Comment by PaulHoule
4 hours ago
To praise TikTok it has a highly effective recommendation engine precisely because it is showing you one piece of content at a time and registering your engagement on that.
YouTube's interface gives people a feeling of agency because it tempts you with 10 or so videos on the side and you can choose one, it also means YouTube does not get information about the 9 you didn't click, maybe you would have liked 5 of them and hated 4 of them but it can at best guess about that. I read about negative sampling in the recommender literature to address this issue and never felt I understood it or believed in it -- the literature clearly indicates that it sorta-kinda works but I think it does not work very well.
So far as hating on algorithmic feeds it is not the algorithms themselves that are bad but how they are chosen. If there is any characteristic of the content that can be quantified or evaluated a feed can be designed to privilege that. A feed could be designed to be highly prosocial, calming and such or designed to irritate you as much as possible. It's possible that people get bored with the first.
My own reader works like TikTok in that it shows one content piece of the time but it is basically the stuff that I submit to HN and it is scientific papers and articles about LLMs and programming languages and social psychology and political science and sports and and advanced manufacturing and biotech and such. You might say my world view is unusual or something but it is certainly not mindless lowest common denominator stuff or outrage (e.g. to be fair I post a few things to HN because YOShInOn thinks they are spicy -- YOShInOn has a model that can predict if y'all are going to comment on an article or not and I felt it was a problem that my comments/submission ratio was low before I had YOShInOn)
> To praise TikTok it has a highly effective recommendation engine precisely because it is showing you one piece of content at a time and registering your engagement on that.
I'm a bit divided on TikToks efficiency. It's a well working doom-scrooling-machine, better than any other platform, but from my personal experience, it's not actually that good at recommending the content I actually want. And I think it's largely because it has the wrong focus, namely the attention. High attention-content is not always what I want and need, but TikTok has barely any way to realize this, exactly because of how It works.

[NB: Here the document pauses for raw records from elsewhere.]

(* ===== verification/Pauses.v ===== *)
(** * The paused counts of a client are exact

    The books of the pause guards ([Guards]) over the slots, both pools and all
    threads of a client: when the threads rest, the paused count of a connection
    is the number of requests that store a guard for it. *)

From S2P Require Import Prelude Conc Ledger Abi Headers Text Uri Proxy Pool Tls Template Limits.
From S2P Require Import Retry Bridge Request BridgeSafety Client ClientSafety ClientRun Served Guards.

Open Scope prog_scope.

(** ** The books of a client *)

(** A guard for connection [c] in a thread that works on slot [i]; what a thread
    knows: [c] may be bound to slot [i], [c] exists in the pool of a scheme, the
    task of slot [i] has been spawned with a scheme; and the right to spawn it. *)
Inductive fact :=
| Parked (i c : nat)
| Known (i c : nat)
| Exists (h : bool) (c : nat)
| Task (i : nat) (h : bool)
| Fresh (i : nat).

Section client.
Context {H : HttpHeaders} {U : HttpUri} {M : HttpMethod} {R : Rustls}.
Context (task_of : nat → nat) (conf : ClientConf) (threads_max : nat) (request_max : Z).

Definition exists_in (s : client) (h : bool) (c : nat) : Prop :=
  ∃ l, pool_of h s = Some l ∧ (c < next_entry l)%nat.

Definition has_task (s : client) (i : nat) (j : option Job) : Prop :=
  ∃ q, c_slots s !! i = Some q ∧ r_task q = j.

Definition known (s : client) (i c : nat) : Prop :=
  ∃ j, has_task s i (Some j) ∧ exists_in s (j_https j) c.

(** What a fact says. *)
Definition says (s : client) (k : fact) : Prop :=
  match k with
  | Parked i c | Known i c => known s i c
  | Exists h c => exists_in s h c
  | Task i h => ∃ j, has_task s i (Some j) ∧ j_https j = h
  | Fresh i => has_task s i None
  end.

(** What a request adds to the count of connection [id] in the pool of a scheme. *)
Definition share_of (h : bool) (id : nat) (q : request) : Z :=
  if Bool.eqb (is_https q) h then paused_count (r_bridge q) id else 0.
Definition shares (h : bool) (id : nat) (s : client) : Z := zsum (map (share_of h id) (c_slots s)).

Record pause_books (s : client) (m : holding fact) : Prop := PauseBooks {
  pk_slot i q c : c_slots s !! i = Some q →
    paused_count (r_bridge q) c = wrap 32 (Z.of_nat (guards (r_bridge q) c + m (Parked i c)));
  pk_bound i q c : c_slots s !! i = Some q →
    conn (r_bridge q) = Some c ∨ pause_guard (r_bridge q) = Some c → known s i c;
  pk_says k : (0 < m k)%nat → says s k;
  pk_fresh i : (m (Fresh i) ≤ 1)%nat;
  pk_ids h l : pool_of h s = Some l → pool_ids l;
  pk_pool h l id e : pool_of h s = Some l → entries l !! id = Some e →
    Pool.paused e = wrap 32 (shares h id s);
}.

Lemma pause_books_same s m n : same m n → pause_books s m → pause_books s n.
Proof. intros Hmn [H1 H2 H3 H4 H5 H6]. split; intros; rewrite <- ?Hmn in *; eauto. Qed.

#[local] Abbreviation csilent := (silent pause_books) (only parsing).

(** What stays true when tasks stay and pools grow. *)
Definition grows (s s' : client) : Prop :=
  (∀ i j, has_task s i j → has_task s' i j) ∧ (∀ h c, exists_in s h c → exists_in s' h c).

Lemma grows_known s s' i c : grows s s' → known s i c → known s' i c.
Proof. intros [H1 H2] (j & Ht & He). exists j. auto. Qed.

Lemma grows_says s s' k : grows s s' → says s k → says s' k.
Proof.
  intros Hg. pose proof Hg as [H1 H2]. destruct k; simpl; eauto using grows_known.
  intros (j & ? & ?). exists j. auto.
Qed.

(** *** Steps that the books do not see *)

(** What the books look at. *)
Definition looked_at (s : client) : list (bridge * option Job) * pool * option pool :=
  (map (λ q, (r_bridge q, r_task q)) (c_slots s), c_pool s, c_tls_pool s).

Lemma looked_lookup s s' i q :
  looked_at s' = looked_at s → c_slots s' !! i = Some q →
  ∃ q', c_slots s !! i = Some q' ∧ r_bridge q' = r_bridge q ∧ r_task q' = r_task q.
Proof.
  intros [= E _ _] Hq. apply (f_equal (.!! i)) in E.
  change (map ?f ?l) with (fmap (M := list) f l) in E.
  rewrite !list_lookup_fmap, Hq in E. destruct (c_slots s !! i) as [q'|]; simplify_eq/=. eauto.
Qed.

Lemma shares_looked s s' h id :
  looked_at s' = looked_at s → shares h id s' = shares h id s.
Proof.
  intros [= E _ _]. unfold shares. revert E. generalize (c_slots s). generalize (c_slots s').
  intros l l'. revert l'. induction l as [|q l IH]; intros [|q' l'] E; [done..|].
  injection E as Eb Et El. simpl. f_equal; [|by apply IH]. unfold share_of, is_https. by rewrite Eb, Et.
Qed.

Lemma pool_of_looked s s' h : looked_at s' = looked_at s → pool_of h s' = pool_of h s.
Proof. intros [= _ E1 E2]. unfold pool_of. by rewrite E1, E2. Qed.

Lemma looked_grows s s' : looked_at s' = looked_at s → grows s s'.
Proof.
  intros E. split.
  - intros i j (q & Hq & Hj). destruct (looked_lookup s' s i q) as (q' & ? & _ & ?); [done|done|].
    exists q'. split; congruence.
  - intros h c (l & Hl & ?). exists l. by rewrite (pool_of_looked s s').
Qed.

Lemma looked_books s s' m : looked_at s' = looked_at s → pause_books s m → pause_books s' m.
Proof.
  intros E [H1 H2 H3 H4 H5 H6]. pose proof (looked_grows s s' E) as Hg. split.
  - intros i q c Hq. destruct (looked_lookup s s' i q E Hq) as (q' & Hq' & <- & _). eauto.
  - intros i q c Hq. destruct (looked_lookup s s' i q E Hq) as (q' & Hq' & <- & _).
    intros. eapply grows_known; eauto.
  - intros k Hk. eapply grows_says; eauto.
  - exact H4.
  - intros h l. rewrite (pool_of_looked s s') by done. apply H5.
  - intros h l id e. rewrite (pool_of_looked s s'), (shares_looked s s') by done. apply H6.
Qed.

> YouTube's interface gives people a feeling of agency because it tempts you with 10 or so videos on the side
Interesting, never used that side-thing.
> it also means YouTube does not get information about the 9 you didn't click,
Yes, and that's OK. The not-clicked entries can still give me relevant information. And yes, the system can't act on this, but that's the whole point of RSS Readers, to make your own choice, on the spot, and switch it constantly as necessary. No system can react to this. "Smart" algorithmic solutions are doomed to stay mediocre because of this.
Well...
Personally I can't stand TikTok or Youtube Shorts or the videos on Instagram. I just can't stand the meaningless motion to get attention, it makes my skin crawl, it makes the bottom drop out of my stomach, etc. One time YT Shorts showed me an AI generation video of a pretty girl transforming into a fox on America's got talent, which is a good choice for me but then I got saturation videos of Chinese girls transforming into just about everything on AGT with the same music and reaction shots and it was more than I could use and not looking cool anymore but rather like AI slop. That said, I enjoy classic YouTube with relish.
My RSS reader gives recommendations based on explicit up/down and it has an AUC of maybe 0.78 or so, I saw a paper where TikTok is getting 0.83 so I feel like I'm doing OK.
I haven't done anything to change it in the last year except increase the number of random articles it inserts a little because making the recs worse actually can make them better, see [1] TikTok is famous for doing this. I think I could tune it up so for a given batch it could have a target "thumbs up" percentage or something more systematic but really I am very happy with the recs so it is not clear to me what "better" really is.
There is the problem with it that the system has a lot of latency which does not really matter for articles on most subjects because news about software or science or political science or engineering is usually OK if it is delayed a few days or a few weeks but it is a problem with sports where you really look like a dumbass if you post about something that happened on week 2 during week 4. It's a toughie though because I'd have to rework the thing to take out latency in 5+ stages of the system and then think systematically how to balance "urgent" vs "interesting" so I don't face the problem that urgent but interesting sports articles don't crowd other things out. [2]
[1] https://en.wikipedia.org/wiki/Multi-armed_bandit
[2] personally I don't mind the old articles for myself because I'm a weird kind of sports fan. Two years ago I used to follow the NFL but since I started doing sports photography I might go to 5 games on one weekend and if I am doing that the NFL is a lot less interesting than, say, Arknights so I am a little embarrassed to say I have no idea how the Bills are doing this year. But if I'm going to post sports articles to Bluesky or something it's a problem.